1.2.5. Effect of potato glycoalkaloids on
soluble sugar in F.
solani
The effect of potato glycoalkaloids on soluble sugar in F. solaniwas determined by anthrone colorimetry (Yao et al., 1992). In brief,F. solani mycelia were cultured in PDB for 4 days, and then
washed four times with ultrapure sterile water. Then, the washed mycelia
were freeze-dried (Labconco) to a constant weight and 1 g of mycelia
mixed with 5 mL of potato glycoalkaloid (EC50) extract,
and sampled at 0, 1, 2, 4, 6, 8, 10, and 12 h. Subsequently, collected
samples were subjected to centrifugation (6000 rpm; 5 min), heated with
anthrone reagent, and cooled to room temperature, and the absorbance of
the samples measured at 620 nm. The soluble sugar content was calculated
according to the glucose standard curve, and the experiment was repeated
thrice, with sterile water and methanol as controls.
1.2.6. Effect of potato glycoalkaloids on
reducing sugar in F.
solani
The effect of potato glycoalkaloids on reducing sugar in F.
solani was determined by 3,5-dinitrosalicylic acid (DNS) method (Chen,
2002). In brief, F. solani mycelia were cultured in PDB for 4
days, and washed four times with ultrapure sterile water. Then, the
washed mycelia were freeze-dried (Labconco) to a constant weight and 1 g
of mycelia was added to 5 mL of potato glycoalkaloid
(EC50) extract, and sampled hourly during 0–8 h.
Subsequently, 1 mL of the collected samples was respectively subjected
to centrifugation (6000 rpm; 5 min), and 0.5 mL of the supernatant was
mixed with 1.5 mL of distilled water and 1.5 mL of DNS reagent to
determine the absorbance at 520 nm.
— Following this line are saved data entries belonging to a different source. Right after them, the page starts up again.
(** * HVM4 graph-algorithm bridge: a shallow embedding and its properties

    The repository turns graph problems into program text for the HVM4
    term-rewriting engine, drives the engine's arenas and harvests numeric
    results.  This development embeds

    - the radix-4 trie that every generated program carries
      ([gen_trie4_ops] in [lib/libhvm4_graph.c], and the template of
      [bench/hybrid_bf.c]),
    - the native graph store ([hvm4_graph_add_edge], [hvm4_graph_add_biedge]),
    - the runtime bridge ([hvm4_lib_reset], [extract_nums], [hvm4_run]),
    - the generated programs themselves (Bellman-Ford with and without early
      termination, frontier search, DAG dynamic programming), and
    - the native reference computation and the graph generator of
      [bench/dag_dp.c].

    A generated definition [@f = λa. λb. body] is read as the Rocq function
    [f a b := body].  The engine is external; three facts about it are used
    throughout and are the reading of the program text adopted here:
    numbers are 32-bit unsigned words with wrap-around arithmetic, a
    comparison yields [1] or [0], and the default arm [λn. e] of a numeric
    switch receives the scrutinee itself. *)

From Stdlib Require Import NArith ZArith Lia List Bool String Ascii.
From stdpp Require Import base list.
From Equations Require Import Equations.
Import ListNotations.

Ltac Zify.zify_post_hook ::= Z.to_euclidean_division_equations.

Open Scope N_scope.

(** ** 32-bit engine words *)

Module U32.

Definition modulus : N := 2 ^ 32.

(** [a + b] on [uint32_t] and on engine numbers. *)
Definition add (a b : N) : N := (a + b) mod modulus.

(** [a - b] on [uint32_t]: the borrow wraps. *)
Definition sub (a b : N) : N := (a + modulus - b mod modulus) mod modulus.

(** [a * b] on [uint32_t]. *)
Definition mul (a b : N) : N := (a * b) mod modulus.

(** The engine's comparison operators produce a number. *)
Definition lt (a b : N) : N := if a <? b then 1 else 0.
Definition gt (a b : N) : N := if b <? a then 1 else 0.
Definition eq (a b : N) : N := if a =? b then 1 else 0.

Definition in_range (a : N) : Prop := a < modulus.

End U32.

(** ** The persistent radix-4 trie *)

Module Trie4.

(** [#QE{}], [#QL{val}] and [#Q{c0,c1,c2,c3}]. *)
Inductive Trie : Type :=
| QE
| QL (val : N)
| Q (c0 c1 c2 c3 : Trie).

(** [@INF = 999999] in every generated preamble. *)
Definition INF : N := 999999.

(** [@q4_get]: the depth is threaded through and never inspected. *)
Fixpoint q4_get (key depth : N) (t : Trie) : N :=
  match t with
  | QE => INF
  | QL val => val
  | Q c0 c1 c2 c3 =>
      let slot := key mod 4 in
      let next := key / 4 in
      let nd := U32.sub depth 1 in
      match slot with
      | 0 => q4_get next nd c0
      | 1 => q4_get next nd c1
      | 2 => q4_get next nd c2
      | _ => q4_get next nd c3
      end
  end.

(** [@q4_set_slot]: a fresh branch with one child set. *)
Definition q4_set_slot (slot : N) (child : Trie) : Trie :=
  match slot with
  | 0 => Q child QE QE QE
  | 1 => Q QE child QE QE
  | 2 => Q QE QE child QE
  | _ => Q QE QE QE child
  end.

Fixpoint trie_size (t : Trie) : nat :=
  match t with
  | Q c0 c1 c2 c3 => S (trie_size c0 + trie_size c1 + trie_size c2 + trie_size c3)
  | _ => 0%nat
  end.

(** [@q4_set].  On a branch the recursion follows the child; on [#QE{}] it
    restarts on [#QE{}] with the depth decremented, so the measure is the
    pair (size of the trie, depth).  [bench/hybrid_bf.c] emits the same
    function with the arms of the slot switch lifted to [@q4_set_QE] and
    [@q4_set_Q]. *)
Equations? q4_set (key val depth : N) (t : Trie) : Trie
  by wf (trie_size t, N.to_nat depth) (Subterm.lexprod _ _ lt lt) :=
  q4_set key val depth (QL old) := QL val;
  q4_set key val depth QE with N.eq_dec depth 0 => {
    | left _ := QL val
    | right _ :=
        q4_set_slot (key mod 4) (q4_set (key / 4) val (U32.sub depth 1) QE) };
  q4_set key val depth (Q c0 c1 c2 c3) with key mod 4 => {
    | 0 := Q (q4_set (key / 4) val (U32.sub depth 1) c0) c1 c2 c3
    | 1 := Q c0 (q4_set (key / 4) val (U32.sub depth 1) c1) c2 c3
    | 2 := Q c0 c1 (q4_set (key / 4) val (U32.sub depth 1) c2) c3
    | _ := Q c0 c1 c2 (q4_set (key / 4) val (U32.sub depth 1) c3) }.
Proof.
  all: try (left; simpl; lia).
  right. unfold U32.sub, U32.modulus. lia.
Defined.

(** [@q4_get_lin] with the arms of [@q4_get_lin_Q] in place: the value and
    the trie rebuilt along the path. *)
Fixpoint q4_get_lin (key depth : N) (t : Trie) : N * Trie :=
  match t with
  | QE => (INF, QE)
  | QL val => (val, QL val)
  | Q c0 c1 c2 c3 =>
      let slot := key mod 4 in
      let next := key / 4 in
      let nd := U32.sub depth 1 in
      match slot with
      | 0 => let '(val, new_c0) := q4_get_lin next nd c0 in (val, Q new_c0 c1 c2 c3)
      | 1 => let '(val, new_c1) := q4_get_lin next nd c1 in (val, Q c0 new_c1 c2 c3)
      | 2 => let '(val, new_c2) := q4_get_lin next nd c2 in (val, Q c0 c1 new_c2 c3)
      | _ => let '(val, new_c3) := q4_get_lin next nd c3 in (val, Q c0 c1 c2 new_c3)
      end
  end.

(** The pair [#P{child, c}] rewrapped by an arm of [@q4_muf_QE] or
    [@q4_muf_Q]. *)
Definition rewrap (f : Trie -> Trie) (r : Trie * N) : Trie * N :=
  let '(child, c) := r in (f child, c).

(** [@q4_min_update_f] with [@q4_muf_QE] and [@q4_muf_Q] in place. *)
Equations? q4_min_update_f (key val depth : N) (t : Trie) : Trie * N
  by wf (trie_size t, N.to_nat depth) (Subterm.lexprod _ _ lt lt) :=
  q4_min_update_f key val depth (QL old) with U32.lt val old => {
    | 0 := (QL old, 0)
    | _ := (QL val, 1) };
  q4_min_update_f key val depth QE with N.eq_dec depth 0 => {
    | left _ := (QL val, 1)
    | right _ :=
        rewrap (q4_set_slot (key mod 4))
               (q4_min_update_f (key / 4) val (U32.sub depth 1) QE) };
  q4_min_update_f key val depth (Q c0 c1 c2 c3) with key mod 4 => {
    | 0 := rewrap (fun new_c0 => Q new_c0 c1 c2 c3)
                  (q4_min_update_f (key / 4) val (U32.sub depth 1) c0)
    | 1 := rewrap (fun new_c1 => Q c0 new_c1 c2 c3)
                  (q4_min_update_f (key / 4) val (U32.sub depth 1) c1)
    | 2 := rewrap (fun new_c2 => Q c0 c1 new_c2 c3)
                  (q4_min_update_f (key / 4) val (U32.sub depth 1) c2)
    | _ := rewrap (fun new_c3 => Q c0 c1 c2 new_c3)
                  (q4_min_update_f (key / 4) val (U32.sub depth 1) c3) }.
Proof.
  all: try (left; simpl; lia).
  right. unfold U32.sub, U32.modulus. lia.
Defined.
(** The unordered key does not depend on the order of the two ids. *)
Lemma pairKey_comm (a b : string) : pairKey a b = pairKey b a.
Proof.
  unfold pairKey.
  destruct (String.leb a b) eqn:H1, (String.leb b a) eqn:H2; try reflexivity.
  - now rewrite (String.leb_antisym a b H1 H2).
  - destruct (String.leb_total a b); congruence.
Qed.

(** C8. For every list of snippets with distinct ids whose entity lists are
    duplicate-free lists of generated ids (no plus sign), and every snippet
    of it that contains two distinct entity ids [a] and [b], the
    co-occurrence index holds that snippet's id exactly once under the one
    key made of [a] and [b] in lexicographic order joined by a plus sign,
    whatever the order of [a] and [b] in the snippet's entity list. *)
Theorem cooccurrence_symmetry (snippets : list Snippet) (s : Snippet) (a b : string) :
  NoDup (map id snippets) ->
  (forall s', s' ∈ snippets ->
     NoDup (entities s') /\ Forall plusFree (entities s')) ->
  s ∈ snippets -> a ∈ entities s -> b ∈ entities s -> a <> b ->
  pairKey a b = pairKey b a /\
  exists ids,
    buildCooccurrenceIndex snippets !! pairKey a b = Some ids /\
    count_occ string_dec ids (id s) = 1%nat.
Proof.
  intros Hids Hwf Hs Ha Hb Hab. split; [apply pairKey_comm|].
  destruct (Hwf s Hs) as [Hnd Hpf].
  pose proof (count_fold_addSnippet (pairKey a b) (id s) snippets ∅) as Hc.
  rewrite (contribution_unique _ _ _ Hids Hs) in Hc.
  rewrite (keysOf_count s a b Hnd Hpf Ha Hb Hab) in Hc.
  unfold entry at 2 in Hc. rewrite lookup_empty in Hc. simpl in Hc.
  unfold buildCooccurrenceIndex. rewrite lookup_fmap.
  unfold entry in Hc.
  destruct (fold_left addSnippet snippets ∅ !! pairKey a b) as [l|]; simpl in *;
    [|discriminate].
  exists (sortBy String.leb l). split; [reflexivity|].
  rewrite <- Hc. apply Permutation_count_occ, sortBy_perm.
Qed.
The reducing sugar content was
calculated according to the standard curve, and the experiment was
repeated thrice, with sterile water and methanol as controls.
1.2.7. Effect of potato glycoalkaloids on
fat content in F.
solani
The oil weight method was employed for sample processing and fat content
determination (Li, 1987). The F. solani mycelia were cultured in
PDB for 4 days and washed four times with ultrapure sterile water. Then,
the washed mycelia were freeze-dried (Labconco) to a constant weight and
1 g of the mycelia was added to 5 mL of potato glycoalkaloid
(EC50) extract, and sampled at 24, 48, and 72 h.
Subsequently, the collected samples were filtered (SHZ-D III circulating
water vacuum pump) and rinsed with redistilled water four times; the
obtained wet hyphae were dried at 60–80°C for 4 h, smashed with a
mortar and pestle, and filtered through a mesh sieve to obtain dried
powder. The procedure was repeated thrice, and sterile water and
methanol were used as controls. For fat content determination, the
Soxhlet extractor was cleaned, heated in a blast drying oven at
105°C
for 20 min, cooled to room temperature, and weighed (m). Then, 12-cm
quantitative filter paper was weighed (m1) and made into
a bucket, and 2 g of the dried sample powder were added to the filter
paper bucket and weighed (m2). The difference between
the two masses indicated the quality of the dried sample powder
(m3 = m2 − m1).
Subsequently, the dried sample was soaked in petroleum ether overnight,
and heated in a thermostat water bath for 65°C. Reflux extraction was
performed for 12 h using a Soxhlet fat extractor, and then the extract
was heated at 100°C for 8 h, cooled to room temperature, and weighed
(m′). Crude fat was calculated as follows: crude fat (%) = (m′ −
m)/(m2 − m1) × 100%.
1.3. Statistical analysis
All data were analyzed using Excel 2007. The variance was examined using
SPSS 19.0 and the difference investigated by employing Duncan’s new
complex range method (Zhou et al., 2014).